From our full reading of the paper, let us add the following to the conversation:

1)  Improvements in mental health are still improvements in health outcomes…

2)  Non-statistical significance does not mean failure…

3)  What is reasonable to expect? How much does private insurance affect these values? Do we know? No…

4)  Financial hardship matters. Here Medicaid shined…

5)  Preventive care matters…

6)  Health insurance is necessary, but not sufficient to improve health. It’s just the first step…

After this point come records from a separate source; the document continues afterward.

(** * StudentMCP: the knowledge-graph store, its queries and the end-session
    workflow of [src/index.ts], embedded as Rocq functions.

    Conventions of the embedding.
    - A JavaScript string is a [string] whose characters are the UTF-16 code
      units below 256; [toLowerCase], [isWhiteSpace] and [trim] are the
      ECMAScript functions restricted to that range.
    - The two JSON documents on disk are the two fields of [World]; a missing
      document reads as the empty graph / the empty session map, as the code's
      [catch] branches make it.
    - An [async] method is a computation [IO A]: it reads and writes the
      [World] and either returns or throws an [Error] with its message.
    - JavaScript numbers that hold timestamps, depths and day counts are
      integers ([Z]); the clock and the date parser of the runtime are
      parameters. *)

From Stdlib Require Import ZArith Ascii String List Lia.
From stdpp Require Import base option list sorting strings gmap pretty.

Open Scope string_scope.
Open Scope Z_scope.
Open Scope list_scope.

(** ** JavaScript string primitives *)

Module JsString.

Definition code (c : ascii) : N := N_of_ascii c.

(** [\s] of a regular expression and the set stripped by [trim]:
    TAB, LF, VT, FF, CR, SPACE and NBSP are the members below 256. *)
Definition isWhiteSpace (c : ascii) : bool :=
  let n := code c in
  ((9 <=? n) && (n <=? 13) || (n =? 32) || (n =? 160))%N.

(** Simple case mapping of one code unit: A-Z, and the Latin-1 capitals
    U+00C0..U+00DE except the multiplication sign U+00D7. *)
Definition lowerChar (c : ascii) : ascii :=
  let n := code c in
  if ((65 <=? n) && (n <=? 90)
      || (192 <=? n) && (n <=? 222) && negb (n =? 215))%N
  then ascii_of_N (n + 32) else c.

Fixpoint toLowerCase (s : string) : string :=
  match s with
  | EmptyString => EmptyString
  | String c s' => String (lowerChar c) (toLowerCase s')
  end.

(** [s.startsWith(p)] *)
Fixpoint startsWith (s p : string) {struct p} : bool :=
  match p, s with
  | EmptyString, _ => true
  | String _ _, EmptyString => false
  | String a p', String b s' => Ascii.eqb a b && startsWith s' p'
  end.

(** [s.includes(t)]: [t] occurs in [s] as a contiguous substring. *)
Fixpoint includes (s t : string) : bool :=
  startsWith s t ||
  match s with
  | EmptyString => false
  | String _ s' => includes s' t
  end.

(** [s.split(/\s+/)].  [cur] is the piece being read; [inws] tells that the
    previous character belonged to the separator run that closed the last
    piece.  The result always has at least one piece. *)
Fixpoint splitWsFrom (inws : bool) (cur : string) (s : string) : list string :=
  match s with
  | EmptyString => [cur]
  | String c s' =>
      if isWhiteSpace c
      then if inws then splitWsFrom true cur s'
           else cur :: splitWsFrom true EmptyString s'
      else splitWsFrom false (cur +:+ String c EmptyString) s'
  end.

Definition splitWs (s : string) : list string := splitWsFrom false EmptyString s.

(** [s.split(sep)] for a one-character separator. *)
Fixpoint splitCharFrom (sep : ascii) (cur : string) (s : string) : list string :=
  match s with
  | EmptyString => [cur]
  | String c s' =>
      if Ascii.eqb c sep then cur :: splitCharFrom sep EmptyString s'
      else splitCharFrom sep (cur +:+ String c EmptyString) s'
  end.

Definition splitChar (sep : ascii) (s : string) : list string :=
  splitCharFrom sep EmptyString s.

Fixpoint trimStart (s : string) : string :=
  match s with
  | String c s' => if isWhiteSpace c then trimStart s' else s
  | EmptyString => EmptyString
  end.

Fixpoint trimEnd (s : string) : string :=
  match s with
  | EmptyString => EmptyString
  | String c s' =>
      match trimEnd s' with
      | EmptyString => if isWhiteSpace c then EmptyString else String c EmptyString
      | t => String c t
      end
  end.

Definition trim (s : string) : string := trimEnd (trimStart s).

(** [s.replace(/-/g, "")] *)
Fixpoint removeHyphens (s : string) : string :=
  match s with
  | EmptyString => EmptyString
  | String c s' =>
      if Ascii.eqb c "-"%char then removeHyphens s' else String c (removeHyphens s')
  end.

(** [parts.join(sep)] *)
Fixpoint join (sep : string) (parts : list string) : string :=
  match parts with
  | [] => EmptyString
  | [p] => p
  | p :: rest => p +:+ sep +:+ join sep rest
  end.

(** Truthiness of a string: only the empty string is falsy. *)
Definition truthy (s : string) : bool := negb (s =? "")%string.

End JsString.
Import JsString.

(** ** Data model (interfaces [Entity], [Relation], [KnowledgeGraph]) *)

Definition validEntityTypes : list string :=
  [ "course"; "assignment"; "exam"; "concept"; "resource"; "note";
    "lecture"; "project"; "question"; "term"; "goal"; "professor" ].

Definition VALID_RELATION_TYPES : list string :=
  [ "enrolled_in"; "assigned_in"; "due_on"; "covers"; "references";
    "prerequisite_for"; "taught_by"; "scheduled_for"; "contains"; "requires";
    "related_to"; "created_for"; "studies"; "helps_with"; "submitted";
    "part_of"; "included_in"; "follows"; "attends"; "graded_with" ].

(** [array.includes(x)] on strings *)
Definition inList (x : string) (l : list string) : bool :=
  existsb (fun y => (y =? x)%string) l.

Definition isValidEntityType (type : string) : bool := inList type validEntityTypes.

(** The entity type is kept as the string the stored document holds; the
    enumeration is enforced at run time by [validateEntityType] only. The
    optional [embedding] field, which no operation reads, is left out. *)
Record Entity := mkEntity {
  name : string;
  entityType : string;
  observations : list string
}.

Record Relation := mkRelation {
  from : string;
  to : string;
  relationType : string;
  relObservations : option (list string)
}.

Record KnowledgeGraph := mkGraph {
  entities : list Entity;
  relations : list Relation
}.

Definition emptyGraph : KnowledgeGraph := mkGraph [] [].

(** ** Session-state document

    A session is a list of items; the code stores untyped objects tagged by
    [type]. The stage payload ([stageData?: any]) is given the shapes the
    tool documents; reading a field a shape lacks gives [undefined], which
    every reader below replaces by its default. *)

Record AssignmentUpdate := mkUpdate {
  updName : string;
  updStatus : string
}.

Record NewConcept := mkNewConcept {
  ncName : string;
  ncDescription : string
}.

(** What [assembleEndSessionArgs] returns; the three lists travel through
    [JSON.stringify] / [JSON.parse], which gives them back unchanged. *)
Record EndSessionArgs := mkArgs {
  argDate : string;
  argSummary : string;
  argDuration : string;
  argCourse : string;
  argConceptsLearned : list string;
  argAssignmentUpdates : list AssignmentUpdate;
  argCourseStatus : string;
  argCourseObservation : string;
  argNewConcepts : list NewConcept
}.

Inductive StageData :=
| SummaryData (summary duration course : string)
| ConceptsLearnedData (concepts : list string)
| AssignmentUpdatesData (updates : list AssignmentUpdate)
| NewConceptsData (concepts : list NewConcept)
| CourseStatusData (courseStatus courseObservation : string)
| AssembledData (args : EndSessionArgs).

Record StageResult := mkStageResult {
  srStage : string;
  srStageNumber : Z;
  srAnalysis : string;
  srStageData : StageData;
  srCompleted : bool
}.

Inductive SessionItem :=
| AnalysisStage (result : StageResult)
| ContextLoaded (timestamp entityName entityTypeName : string)
| SessionCompleted (timestamp date summary course : string).

(** ** The persisted world and the computations over it *)

Record World := mkWorld {
  memoryFile : KnowledgeGraph;
  sessionsFile : gmap string (list SessionItem)
}.

Inductive Outcome (A : Type) :=
| Returned (a : A)
| Thrown (message : string).
Arguments Returned {A} a.
Arguments Thrown {A} message.

Definition IO (A : Type) : Type := World -> Outcome A * World.

#[global] Instance IO_ret : MRet IO := fun A a w => (Returned a, w).

#[global] Instance IO_bind : MBind IO := fun A B f m w =>
  match m w with
  | (Returned a, w') => f a w'
  | (Thrown msg, w') => (Thrown msg, w')
  end.

Definition throw {A : Type} (message : string) : IO A :=
  fun w => (Thrown message, w).

(** [try { m } catch (error) { handler(error.message) }] *)
Definition tryCatch {A : Type} (m : IO A) (handler : string -> IO A) : IO A :=
  fun w =>
    match m w with
    | (Returned a, w') => (Returned a, w')
    | (Thrown msg, w') => handler msg w'
    end.

(** [for (const x of l) { body(x) }] *)
Fixpoint forOf {A : Type} (l : list A) (body : A -> IO unit) : IO unit :=
  match l with
  | [] => mret tt
  | x :: rest => body x ;; forOf rest body
  end.

Definition when (b : bool) (m : IO unit) : IO unit := if b then m else mret tt.

(** ** KnowledgeGraphManager: the store *)

Definition validateEntityType (type : string) : IO unit :=
  when (negb (isValidEntityType type))
    (throw ("Invalid entity type: " +:+ type +:+ ". Valid types are: "
            +:+ join ", " validEntityTypes)).

Definition loadGraph : IO KnowledgeGraph :=
  fun w => (Returned (memoryFile w), w).

Definition saveGraph (graph : KnowledgeGraph) : IO unit :=
  fun w => (Returned tt, mkWorld graph (sessionsFile w)).

(** [graph.entities.some(e => e.name === n)] *)
Definition hasEntity (graph : KnowledgeGraph) (n : string) : bool :=
  existsb (fun e => (name e =? n)%string) (entities graph).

7)  Most of these measures are still process measures. A1C is a marker. So is cholesterol. Did real outcomes change? Patient centered ones, like health related quality of life, did. Did mortality? Did morbidity? We still don’t know. That would take more time to see.

So chill, people. This is another piece of evidence. It shows that some things improved for people who got Medicaid. For others, changes weren’t statistically significant, which isn’t the same thing as certainty of no effect. For still others, the jury is still out. But it didn’t show that Medicaid harms people, or that the ACA is a failure, or that anything supporters of Medicaid have said is a lie. Moreover, it certainly didn’t show that private insurance or Medicare succeeds in ways that Medicaid fails.

People claiming otherwise need to go read the study and rebut these points.